(Beginning of SOURCE RECORDS)

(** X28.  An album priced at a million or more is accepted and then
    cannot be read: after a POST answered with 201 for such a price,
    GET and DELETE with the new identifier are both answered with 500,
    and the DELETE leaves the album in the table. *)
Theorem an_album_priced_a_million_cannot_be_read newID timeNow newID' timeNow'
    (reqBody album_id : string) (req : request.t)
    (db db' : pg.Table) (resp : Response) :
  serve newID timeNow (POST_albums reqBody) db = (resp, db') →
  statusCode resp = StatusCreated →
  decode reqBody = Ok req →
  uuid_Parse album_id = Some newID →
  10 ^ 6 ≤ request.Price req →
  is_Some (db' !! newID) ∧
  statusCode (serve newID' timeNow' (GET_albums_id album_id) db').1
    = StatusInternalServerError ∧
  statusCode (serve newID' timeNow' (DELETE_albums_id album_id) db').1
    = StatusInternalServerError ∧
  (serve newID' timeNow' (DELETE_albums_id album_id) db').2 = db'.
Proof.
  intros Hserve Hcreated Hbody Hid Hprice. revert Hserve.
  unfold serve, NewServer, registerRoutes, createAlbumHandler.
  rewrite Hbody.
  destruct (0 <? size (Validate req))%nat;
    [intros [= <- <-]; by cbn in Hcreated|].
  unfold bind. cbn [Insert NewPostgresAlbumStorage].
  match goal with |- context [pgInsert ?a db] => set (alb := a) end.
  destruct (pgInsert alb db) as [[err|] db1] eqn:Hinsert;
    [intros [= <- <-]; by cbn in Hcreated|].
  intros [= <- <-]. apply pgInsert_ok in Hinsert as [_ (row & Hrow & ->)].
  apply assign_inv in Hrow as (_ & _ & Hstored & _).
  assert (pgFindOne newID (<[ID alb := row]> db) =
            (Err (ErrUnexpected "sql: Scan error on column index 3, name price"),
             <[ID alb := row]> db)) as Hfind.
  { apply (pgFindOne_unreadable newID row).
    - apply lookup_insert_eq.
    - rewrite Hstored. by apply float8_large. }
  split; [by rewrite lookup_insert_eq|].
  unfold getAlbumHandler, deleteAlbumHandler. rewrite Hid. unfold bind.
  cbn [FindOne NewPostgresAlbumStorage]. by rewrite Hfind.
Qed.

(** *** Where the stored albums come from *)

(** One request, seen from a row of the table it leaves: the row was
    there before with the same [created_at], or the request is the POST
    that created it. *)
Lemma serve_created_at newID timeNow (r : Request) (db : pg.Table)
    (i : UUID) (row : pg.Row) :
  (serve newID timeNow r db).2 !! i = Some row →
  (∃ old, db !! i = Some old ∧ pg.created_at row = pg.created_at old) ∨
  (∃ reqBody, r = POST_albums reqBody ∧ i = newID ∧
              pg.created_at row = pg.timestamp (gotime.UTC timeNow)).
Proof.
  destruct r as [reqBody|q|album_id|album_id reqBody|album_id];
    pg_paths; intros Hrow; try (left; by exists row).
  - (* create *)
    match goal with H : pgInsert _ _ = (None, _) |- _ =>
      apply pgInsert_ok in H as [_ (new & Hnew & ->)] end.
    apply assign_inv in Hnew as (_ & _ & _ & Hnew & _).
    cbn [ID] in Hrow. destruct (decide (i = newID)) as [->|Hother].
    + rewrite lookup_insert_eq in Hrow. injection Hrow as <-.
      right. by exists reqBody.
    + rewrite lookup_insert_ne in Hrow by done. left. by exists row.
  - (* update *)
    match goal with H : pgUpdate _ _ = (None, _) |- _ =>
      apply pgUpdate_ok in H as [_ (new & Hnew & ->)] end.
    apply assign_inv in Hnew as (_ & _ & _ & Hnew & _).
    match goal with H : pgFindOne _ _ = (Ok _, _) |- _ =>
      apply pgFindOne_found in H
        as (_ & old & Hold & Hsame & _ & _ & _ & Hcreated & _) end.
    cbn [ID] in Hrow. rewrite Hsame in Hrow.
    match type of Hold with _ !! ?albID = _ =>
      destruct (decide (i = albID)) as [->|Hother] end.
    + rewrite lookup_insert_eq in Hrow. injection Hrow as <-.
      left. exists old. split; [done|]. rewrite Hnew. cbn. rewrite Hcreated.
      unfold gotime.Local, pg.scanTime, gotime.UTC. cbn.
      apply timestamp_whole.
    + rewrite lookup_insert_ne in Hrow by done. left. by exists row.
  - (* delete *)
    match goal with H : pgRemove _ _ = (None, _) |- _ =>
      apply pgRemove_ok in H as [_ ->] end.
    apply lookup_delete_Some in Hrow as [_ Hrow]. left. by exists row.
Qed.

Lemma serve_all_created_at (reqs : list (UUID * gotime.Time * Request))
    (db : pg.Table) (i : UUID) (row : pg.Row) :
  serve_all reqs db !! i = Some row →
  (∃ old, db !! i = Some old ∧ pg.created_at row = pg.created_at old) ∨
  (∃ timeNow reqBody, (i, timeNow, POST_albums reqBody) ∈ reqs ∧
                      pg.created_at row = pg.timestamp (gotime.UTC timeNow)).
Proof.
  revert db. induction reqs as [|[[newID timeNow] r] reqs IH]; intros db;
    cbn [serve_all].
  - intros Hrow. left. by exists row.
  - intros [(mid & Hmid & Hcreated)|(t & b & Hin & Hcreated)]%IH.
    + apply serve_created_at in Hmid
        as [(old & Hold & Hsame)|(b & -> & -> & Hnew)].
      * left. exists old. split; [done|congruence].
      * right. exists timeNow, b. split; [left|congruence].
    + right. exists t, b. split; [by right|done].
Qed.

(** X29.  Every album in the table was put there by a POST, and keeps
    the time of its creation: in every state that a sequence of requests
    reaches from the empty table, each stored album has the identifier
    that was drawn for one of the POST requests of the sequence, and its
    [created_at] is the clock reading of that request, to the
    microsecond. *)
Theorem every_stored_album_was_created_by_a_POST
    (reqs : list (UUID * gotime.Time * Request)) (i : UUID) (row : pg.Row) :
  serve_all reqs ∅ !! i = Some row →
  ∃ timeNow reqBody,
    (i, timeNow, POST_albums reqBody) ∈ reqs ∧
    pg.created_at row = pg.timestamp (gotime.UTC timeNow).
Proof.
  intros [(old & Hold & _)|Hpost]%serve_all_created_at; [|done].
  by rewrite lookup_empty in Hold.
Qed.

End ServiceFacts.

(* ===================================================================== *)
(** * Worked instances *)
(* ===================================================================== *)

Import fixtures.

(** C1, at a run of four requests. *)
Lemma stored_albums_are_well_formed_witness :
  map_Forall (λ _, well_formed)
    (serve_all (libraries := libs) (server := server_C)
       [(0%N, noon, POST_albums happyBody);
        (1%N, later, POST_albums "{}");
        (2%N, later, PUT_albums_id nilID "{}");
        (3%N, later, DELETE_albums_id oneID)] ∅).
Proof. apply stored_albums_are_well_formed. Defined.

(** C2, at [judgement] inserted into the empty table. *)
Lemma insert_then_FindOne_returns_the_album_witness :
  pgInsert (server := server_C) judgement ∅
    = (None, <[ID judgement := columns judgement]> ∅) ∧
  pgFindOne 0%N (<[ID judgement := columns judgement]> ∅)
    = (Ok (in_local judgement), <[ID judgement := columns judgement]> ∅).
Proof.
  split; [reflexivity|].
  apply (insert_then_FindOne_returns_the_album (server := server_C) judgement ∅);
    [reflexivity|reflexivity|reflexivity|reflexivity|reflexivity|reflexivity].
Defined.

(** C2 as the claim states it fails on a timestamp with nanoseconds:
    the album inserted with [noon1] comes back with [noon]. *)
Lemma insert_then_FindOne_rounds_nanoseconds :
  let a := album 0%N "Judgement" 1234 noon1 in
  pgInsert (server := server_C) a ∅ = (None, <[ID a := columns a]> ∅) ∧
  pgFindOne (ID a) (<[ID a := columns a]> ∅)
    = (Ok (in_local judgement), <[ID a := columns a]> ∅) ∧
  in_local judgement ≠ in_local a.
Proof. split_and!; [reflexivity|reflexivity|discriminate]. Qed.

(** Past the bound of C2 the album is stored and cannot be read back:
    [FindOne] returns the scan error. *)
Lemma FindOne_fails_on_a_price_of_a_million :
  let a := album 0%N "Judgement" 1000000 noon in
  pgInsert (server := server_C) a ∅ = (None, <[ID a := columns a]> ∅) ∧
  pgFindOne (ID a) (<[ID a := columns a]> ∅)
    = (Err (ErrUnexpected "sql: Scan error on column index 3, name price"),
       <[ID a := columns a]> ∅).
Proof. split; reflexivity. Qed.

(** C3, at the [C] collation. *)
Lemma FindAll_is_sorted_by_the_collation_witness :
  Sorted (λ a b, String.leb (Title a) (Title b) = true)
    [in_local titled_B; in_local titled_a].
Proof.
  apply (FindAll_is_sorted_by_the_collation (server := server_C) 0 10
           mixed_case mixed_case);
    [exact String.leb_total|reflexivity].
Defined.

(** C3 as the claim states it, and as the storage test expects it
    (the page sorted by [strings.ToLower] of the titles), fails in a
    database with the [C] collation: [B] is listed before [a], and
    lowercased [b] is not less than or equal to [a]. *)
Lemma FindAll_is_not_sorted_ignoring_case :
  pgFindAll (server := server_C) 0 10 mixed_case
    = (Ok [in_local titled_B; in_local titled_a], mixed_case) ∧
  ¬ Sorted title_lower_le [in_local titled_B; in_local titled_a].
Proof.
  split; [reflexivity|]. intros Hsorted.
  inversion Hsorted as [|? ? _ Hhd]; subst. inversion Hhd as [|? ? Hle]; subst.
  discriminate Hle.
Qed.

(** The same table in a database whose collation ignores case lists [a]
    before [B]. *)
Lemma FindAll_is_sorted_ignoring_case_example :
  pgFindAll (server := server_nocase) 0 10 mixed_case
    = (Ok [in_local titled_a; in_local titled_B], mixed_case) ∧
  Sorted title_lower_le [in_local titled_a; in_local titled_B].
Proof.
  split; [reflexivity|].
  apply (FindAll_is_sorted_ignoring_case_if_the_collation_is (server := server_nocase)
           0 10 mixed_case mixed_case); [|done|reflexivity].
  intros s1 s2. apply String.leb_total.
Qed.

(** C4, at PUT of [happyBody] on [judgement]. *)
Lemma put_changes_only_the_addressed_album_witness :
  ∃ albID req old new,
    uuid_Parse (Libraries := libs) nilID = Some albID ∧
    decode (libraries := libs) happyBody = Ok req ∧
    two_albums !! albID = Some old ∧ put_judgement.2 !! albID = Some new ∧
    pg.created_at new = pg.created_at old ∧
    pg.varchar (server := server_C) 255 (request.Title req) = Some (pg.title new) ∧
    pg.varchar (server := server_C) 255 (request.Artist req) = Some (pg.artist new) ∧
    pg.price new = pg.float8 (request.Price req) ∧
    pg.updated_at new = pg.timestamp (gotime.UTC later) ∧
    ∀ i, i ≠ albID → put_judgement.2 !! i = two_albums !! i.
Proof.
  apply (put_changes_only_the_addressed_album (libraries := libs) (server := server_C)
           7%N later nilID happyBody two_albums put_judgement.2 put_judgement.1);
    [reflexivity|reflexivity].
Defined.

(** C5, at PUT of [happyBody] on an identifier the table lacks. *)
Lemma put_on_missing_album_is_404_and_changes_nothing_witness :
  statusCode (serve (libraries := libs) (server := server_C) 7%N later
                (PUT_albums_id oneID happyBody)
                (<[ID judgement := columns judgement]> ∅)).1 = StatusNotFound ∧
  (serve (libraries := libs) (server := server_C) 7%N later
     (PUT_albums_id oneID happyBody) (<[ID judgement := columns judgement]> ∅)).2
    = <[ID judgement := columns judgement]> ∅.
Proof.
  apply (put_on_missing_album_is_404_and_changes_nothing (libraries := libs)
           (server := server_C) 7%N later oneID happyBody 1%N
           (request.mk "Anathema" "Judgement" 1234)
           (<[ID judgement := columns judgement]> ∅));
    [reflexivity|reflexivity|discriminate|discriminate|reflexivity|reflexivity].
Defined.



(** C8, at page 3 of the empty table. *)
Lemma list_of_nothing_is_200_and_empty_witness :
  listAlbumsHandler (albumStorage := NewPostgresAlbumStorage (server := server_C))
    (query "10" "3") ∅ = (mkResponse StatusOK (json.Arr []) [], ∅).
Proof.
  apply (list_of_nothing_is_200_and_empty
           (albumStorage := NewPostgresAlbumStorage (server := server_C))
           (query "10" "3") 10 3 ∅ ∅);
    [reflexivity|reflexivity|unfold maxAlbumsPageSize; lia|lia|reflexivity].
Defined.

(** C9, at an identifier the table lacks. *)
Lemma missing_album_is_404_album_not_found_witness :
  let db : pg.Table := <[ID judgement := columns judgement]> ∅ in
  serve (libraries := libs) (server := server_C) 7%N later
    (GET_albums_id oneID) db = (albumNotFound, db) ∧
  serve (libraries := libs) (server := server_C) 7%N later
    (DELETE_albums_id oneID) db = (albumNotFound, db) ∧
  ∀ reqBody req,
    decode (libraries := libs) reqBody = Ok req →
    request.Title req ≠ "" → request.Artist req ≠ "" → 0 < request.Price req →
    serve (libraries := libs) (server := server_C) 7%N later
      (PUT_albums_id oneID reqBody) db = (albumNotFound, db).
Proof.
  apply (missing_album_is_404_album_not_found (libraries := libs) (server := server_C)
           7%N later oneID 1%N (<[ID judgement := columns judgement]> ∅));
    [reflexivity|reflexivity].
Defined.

(End of SOURCE RECORDS)
(Beginning of SOURCE RECORDS)

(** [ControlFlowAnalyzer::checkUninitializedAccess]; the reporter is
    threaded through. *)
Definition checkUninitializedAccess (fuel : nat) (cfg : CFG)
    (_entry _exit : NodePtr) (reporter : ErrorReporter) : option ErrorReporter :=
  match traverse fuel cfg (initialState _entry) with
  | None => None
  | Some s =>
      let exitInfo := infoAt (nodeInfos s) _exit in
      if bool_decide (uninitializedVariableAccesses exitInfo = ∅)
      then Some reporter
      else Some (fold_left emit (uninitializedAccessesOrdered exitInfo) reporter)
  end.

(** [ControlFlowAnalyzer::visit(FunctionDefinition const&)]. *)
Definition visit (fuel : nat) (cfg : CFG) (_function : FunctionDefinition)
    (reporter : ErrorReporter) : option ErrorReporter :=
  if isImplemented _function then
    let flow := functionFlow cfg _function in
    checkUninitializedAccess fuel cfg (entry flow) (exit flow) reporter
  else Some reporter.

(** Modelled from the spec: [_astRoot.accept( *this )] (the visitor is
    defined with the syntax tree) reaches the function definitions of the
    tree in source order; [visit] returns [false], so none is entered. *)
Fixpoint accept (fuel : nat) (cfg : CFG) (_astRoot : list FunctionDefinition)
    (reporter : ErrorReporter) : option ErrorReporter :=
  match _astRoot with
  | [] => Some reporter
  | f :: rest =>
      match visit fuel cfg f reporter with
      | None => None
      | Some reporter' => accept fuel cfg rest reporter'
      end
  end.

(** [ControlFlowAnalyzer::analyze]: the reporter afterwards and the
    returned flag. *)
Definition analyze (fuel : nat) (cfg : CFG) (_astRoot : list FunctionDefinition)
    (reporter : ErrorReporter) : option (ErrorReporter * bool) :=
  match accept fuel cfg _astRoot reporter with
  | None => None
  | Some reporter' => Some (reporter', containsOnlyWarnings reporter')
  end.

(End of SOURCE RECORDS)

EXERCISE AIM.
I need each line from the listing where the word "reaches" occurs.

EXERCISE SOLUTION.
    reaches from the empty table, each stored album has the identifier
    defined with the syntax tree) reaches the function definitions of the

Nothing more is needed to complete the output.